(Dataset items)
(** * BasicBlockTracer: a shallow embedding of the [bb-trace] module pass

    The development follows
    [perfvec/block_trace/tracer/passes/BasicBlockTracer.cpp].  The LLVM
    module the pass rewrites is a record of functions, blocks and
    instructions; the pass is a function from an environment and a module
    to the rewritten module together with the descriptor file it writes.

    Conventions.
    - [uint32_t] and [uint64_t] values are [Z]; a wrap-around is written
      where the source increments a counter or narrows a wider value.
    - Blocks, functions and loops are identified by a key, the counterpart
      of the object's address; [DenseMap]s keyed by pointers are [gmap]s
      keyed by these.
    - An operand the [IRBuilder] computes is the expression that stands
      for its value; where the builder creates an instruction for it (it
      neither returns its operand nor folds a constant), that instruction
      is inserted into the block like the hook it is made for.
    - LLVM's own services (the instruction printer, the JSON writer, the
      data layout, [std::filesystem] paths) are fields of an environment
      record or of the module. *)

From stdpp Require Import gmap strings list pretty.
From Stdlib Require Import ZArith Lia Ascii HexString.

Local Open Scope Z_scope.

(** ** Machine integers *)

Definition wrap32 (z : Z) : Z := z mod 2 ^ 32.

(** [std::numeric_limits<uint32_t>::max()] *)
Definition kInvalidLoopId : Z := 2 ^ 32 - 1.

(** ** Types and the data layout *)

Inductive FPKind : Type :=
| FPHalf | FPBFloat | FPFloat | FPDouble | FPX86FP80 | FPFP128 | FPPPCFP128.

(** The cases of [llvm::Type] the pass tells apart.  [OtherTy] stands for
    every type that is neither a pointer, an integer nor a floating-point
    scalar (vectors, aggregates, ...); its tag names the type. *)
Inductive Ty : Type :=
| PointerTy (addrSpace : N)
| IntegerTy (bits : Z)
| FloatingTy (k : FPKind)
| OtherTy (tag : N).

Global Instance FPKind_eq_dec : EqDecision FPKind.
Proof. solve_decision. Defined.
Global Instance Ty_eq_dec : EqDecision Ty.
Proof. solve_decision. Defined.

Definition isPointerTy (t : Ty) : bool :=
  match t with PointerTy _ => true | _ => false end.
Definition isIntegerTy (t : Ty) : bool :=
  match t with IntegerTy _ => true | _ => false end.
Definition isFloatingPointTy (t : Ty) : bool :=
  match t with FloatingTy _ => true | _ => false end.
--
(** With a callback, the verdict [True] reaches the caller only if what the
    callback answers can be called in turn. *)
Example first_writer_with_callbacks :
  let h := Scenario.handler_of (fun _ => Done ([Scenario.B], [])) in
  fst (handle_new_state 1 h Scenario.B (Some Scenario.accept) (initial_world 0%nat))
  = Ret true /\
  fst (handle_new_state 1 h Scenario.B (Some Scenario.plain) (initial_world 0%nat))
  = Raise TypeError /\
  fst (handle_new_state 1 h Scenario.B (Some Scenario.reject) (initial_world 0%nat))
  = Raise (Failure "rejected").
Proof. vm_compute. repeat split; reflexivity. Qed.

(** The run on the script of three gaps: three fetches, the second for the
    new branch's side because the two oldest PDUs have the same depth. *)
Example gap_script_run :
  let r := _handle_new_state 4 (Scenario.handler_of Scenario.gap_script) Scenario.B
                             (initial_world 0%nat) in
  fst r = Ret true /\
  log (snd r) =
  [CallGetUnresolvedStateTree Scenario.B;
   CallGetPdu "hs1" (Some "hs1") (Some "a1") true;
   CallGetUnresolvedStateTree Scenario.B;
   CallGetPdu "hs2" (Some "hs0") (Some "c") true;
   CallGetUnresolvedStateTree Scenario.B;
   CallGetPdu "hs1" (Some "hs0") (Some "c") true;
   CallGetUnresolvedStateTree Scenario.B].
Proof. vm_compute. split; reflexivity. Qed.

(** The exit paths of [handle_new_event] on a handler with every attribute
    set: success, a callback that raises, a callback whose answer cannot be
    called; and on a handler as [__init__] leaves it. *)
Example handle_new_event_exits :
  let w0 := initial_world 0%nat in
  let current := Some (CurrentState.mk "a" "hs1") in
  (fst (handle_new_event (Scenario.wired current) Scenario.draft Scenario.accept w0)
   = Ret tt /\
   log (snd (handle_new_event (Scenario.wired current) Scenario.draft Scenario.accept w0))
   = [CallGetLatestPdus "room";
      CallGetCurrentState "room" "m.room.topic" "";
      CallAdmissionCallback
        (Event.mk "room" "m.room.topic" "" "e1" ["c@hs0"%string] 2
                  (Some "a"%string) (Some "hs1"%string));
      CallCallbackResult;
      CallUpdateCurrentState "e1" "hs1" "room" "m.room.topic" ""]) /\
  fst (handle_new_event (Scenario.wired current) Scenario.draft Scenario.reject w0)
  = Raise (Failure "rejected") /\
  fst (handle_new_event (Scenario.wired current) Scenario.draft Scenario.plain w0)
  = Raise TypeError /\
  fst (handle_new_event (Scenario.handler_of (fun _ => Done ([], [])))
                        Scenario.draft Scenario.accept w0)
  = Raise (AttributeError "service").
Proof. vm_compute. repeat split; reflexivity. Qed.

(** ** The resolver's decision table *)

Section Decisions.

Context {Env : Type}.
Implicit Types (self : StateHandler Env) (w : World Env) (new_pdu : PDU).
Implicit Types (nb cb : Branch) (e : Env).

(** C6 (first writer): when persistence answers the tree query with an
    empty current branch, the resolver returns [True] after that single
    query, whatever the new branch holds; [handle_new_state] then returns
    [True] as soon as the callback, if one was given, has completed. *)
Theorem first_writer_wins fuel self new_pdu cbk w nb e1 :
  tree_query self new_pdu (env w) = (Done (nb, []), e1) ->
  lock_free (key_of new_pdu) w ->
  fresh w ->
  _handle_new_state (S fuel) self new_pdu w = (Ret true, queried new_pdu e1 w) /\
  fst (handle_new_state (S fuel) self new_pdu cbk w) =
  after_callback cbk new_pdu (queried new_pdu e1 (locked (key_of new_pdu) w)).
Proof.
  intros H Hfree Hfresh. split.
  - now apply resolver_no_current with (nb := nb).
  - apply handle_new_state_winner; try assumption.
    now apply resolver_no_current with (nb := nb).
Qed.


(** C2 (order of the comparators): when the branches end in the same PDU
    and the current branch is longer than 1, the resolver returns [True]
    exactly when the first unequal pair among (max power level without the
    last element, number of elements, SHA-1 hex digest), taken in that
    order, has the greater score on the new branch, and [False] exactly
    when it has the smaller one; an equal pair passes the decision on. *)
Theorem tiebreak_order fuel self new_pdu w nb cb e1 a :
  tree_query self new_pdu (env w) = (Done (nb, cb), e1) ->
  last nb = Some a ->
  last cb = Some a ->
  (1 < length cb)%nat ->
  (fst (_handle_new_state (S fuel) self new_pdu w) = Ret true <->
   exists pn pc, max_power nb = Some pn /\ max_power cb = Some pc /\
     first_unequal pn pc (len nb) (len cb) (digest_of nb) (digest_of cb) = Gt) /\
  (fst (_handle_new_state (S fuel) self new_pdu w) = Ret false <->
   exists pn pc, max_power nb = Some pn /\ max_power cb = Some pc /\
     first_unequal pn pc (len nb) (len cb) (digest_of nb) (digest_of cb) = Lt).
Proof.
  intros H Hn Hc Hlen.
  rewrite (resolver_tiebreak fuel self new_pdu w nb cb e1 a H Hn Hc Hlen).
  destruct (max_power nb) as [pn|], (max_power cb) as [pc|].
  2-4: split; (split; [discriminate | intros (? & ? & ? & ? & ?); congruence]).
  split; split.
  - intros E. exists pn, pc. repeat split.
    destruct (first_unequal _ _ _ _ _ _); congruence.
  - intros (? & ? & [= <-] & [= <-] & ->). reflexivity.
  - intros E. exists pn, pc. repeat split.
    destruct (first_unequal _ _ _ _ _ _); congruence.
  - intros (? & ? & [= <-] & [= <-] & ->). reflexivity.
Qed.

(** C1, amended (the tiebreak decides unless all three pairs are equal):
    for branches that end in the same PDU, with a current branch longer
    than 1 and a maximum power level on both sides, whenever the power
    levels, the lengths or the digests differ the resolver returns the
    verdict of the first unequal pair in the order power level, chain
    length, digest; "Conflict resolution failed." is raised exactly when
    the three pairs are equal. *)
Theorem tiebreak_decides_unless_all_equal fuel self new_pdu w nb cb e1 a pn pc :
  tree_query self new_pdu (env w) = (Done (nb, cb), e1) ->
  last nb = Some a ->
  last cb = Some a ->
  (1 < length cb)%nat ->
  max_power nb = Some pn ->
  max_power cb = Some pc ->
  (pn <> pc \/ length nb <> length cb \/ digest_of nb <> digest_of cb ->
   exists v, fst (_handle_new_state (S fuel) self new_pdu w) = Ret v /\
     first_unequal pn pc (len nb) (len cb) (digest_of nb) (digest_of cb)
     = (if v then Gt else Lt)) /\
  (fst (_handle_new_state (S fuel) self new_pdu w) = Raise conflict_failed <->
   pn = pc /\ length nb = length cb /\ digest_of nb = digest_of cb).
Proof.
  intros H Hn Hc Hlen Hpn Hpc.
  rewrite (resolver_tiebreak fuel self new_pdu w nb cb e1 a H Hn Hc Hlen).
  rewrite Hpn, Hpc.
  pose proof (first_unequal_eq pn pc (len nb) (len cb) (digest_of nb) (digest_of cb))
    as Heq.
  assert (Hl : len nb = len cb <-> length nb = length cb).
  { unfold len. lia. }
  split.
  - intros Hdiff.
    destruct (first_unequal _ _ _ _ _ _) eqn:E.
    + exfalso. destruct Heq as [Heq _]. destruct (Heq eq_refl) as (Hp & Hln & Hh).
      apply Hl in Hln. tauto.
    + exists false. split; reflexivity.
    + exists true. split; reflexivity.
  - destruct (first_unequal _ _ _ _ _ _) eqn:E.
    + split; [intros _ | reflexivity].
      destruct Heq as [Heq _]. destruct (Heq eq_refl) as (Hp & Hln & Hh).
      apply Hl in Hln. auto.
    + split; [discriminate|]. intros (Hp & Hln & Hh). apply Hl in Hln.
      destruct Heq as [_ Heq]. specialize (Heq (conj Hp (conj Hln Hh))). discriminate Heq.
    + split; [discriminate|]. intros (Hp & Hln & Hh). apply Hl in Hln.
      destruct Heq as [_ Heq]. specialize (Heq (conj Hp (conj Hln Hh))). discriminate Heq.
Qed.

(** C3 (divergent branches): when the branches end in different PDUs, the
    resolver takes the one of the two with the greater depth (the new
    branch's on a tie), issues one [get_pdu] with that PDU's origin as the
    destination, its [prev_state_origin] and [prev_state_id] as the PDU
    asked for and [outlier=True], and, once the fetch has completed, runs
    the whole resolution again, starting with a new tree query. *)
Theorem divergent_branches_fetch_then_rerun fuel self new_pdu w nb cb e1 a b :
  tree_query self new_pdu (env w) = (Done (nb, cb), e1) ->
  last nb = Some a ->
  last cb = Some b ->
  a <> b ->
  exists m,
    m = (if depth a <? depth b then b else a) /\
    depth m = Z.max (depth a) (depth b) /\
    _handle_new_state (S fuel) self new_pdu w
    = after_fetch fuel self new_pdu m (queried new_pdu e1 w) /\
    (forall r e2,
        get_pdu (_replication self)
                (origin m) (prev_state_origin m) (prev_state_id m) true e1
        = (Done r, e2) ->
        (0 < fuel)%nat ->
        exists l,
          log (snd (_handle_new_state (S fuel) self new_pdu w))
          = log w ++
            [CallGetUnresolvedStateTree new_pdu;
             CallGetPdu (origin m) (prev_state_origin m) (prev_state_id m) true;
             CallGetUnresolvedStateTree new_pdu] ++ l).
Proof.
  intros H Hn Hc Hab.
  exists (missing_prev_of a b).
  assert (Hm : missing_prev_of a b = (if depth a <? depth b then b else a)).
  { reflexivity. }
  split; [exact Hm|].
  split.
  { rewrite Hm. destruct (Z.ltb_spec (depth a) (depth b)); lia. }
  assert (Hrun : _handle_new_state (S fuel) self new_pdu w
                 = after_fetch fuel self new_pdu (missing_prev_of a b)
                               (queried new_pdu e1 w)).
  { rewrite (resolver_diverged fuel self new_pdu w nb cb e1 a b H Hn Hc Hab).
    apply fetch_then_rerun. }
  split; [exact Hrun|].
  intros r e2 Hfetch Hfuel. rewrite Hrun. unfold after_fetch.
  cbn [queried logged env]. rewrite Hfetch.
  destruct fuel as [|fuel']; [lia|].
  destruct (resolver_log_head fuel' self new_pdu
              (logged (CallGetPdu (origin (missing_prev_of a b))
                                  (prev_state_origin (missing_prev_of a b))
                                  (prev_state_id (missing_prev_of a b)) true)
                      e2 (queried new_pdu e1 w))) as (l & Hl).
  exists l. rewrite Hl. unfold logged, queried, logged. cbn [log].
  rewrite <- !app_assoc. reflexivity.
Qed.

• **What you need to do**
The required answer is the exact run of lines above starting at the line with "match t with IntegerTy" and ending at the line with "match t with FloatingTy", with both ends present.

• **Reply to the exercise**
  match t with IntegerTy _ => true | _ => false end.
Definition isFloatingPointTy (t : Ty) : bool :=
  match t with FloatingTy _ => true | _ => false end.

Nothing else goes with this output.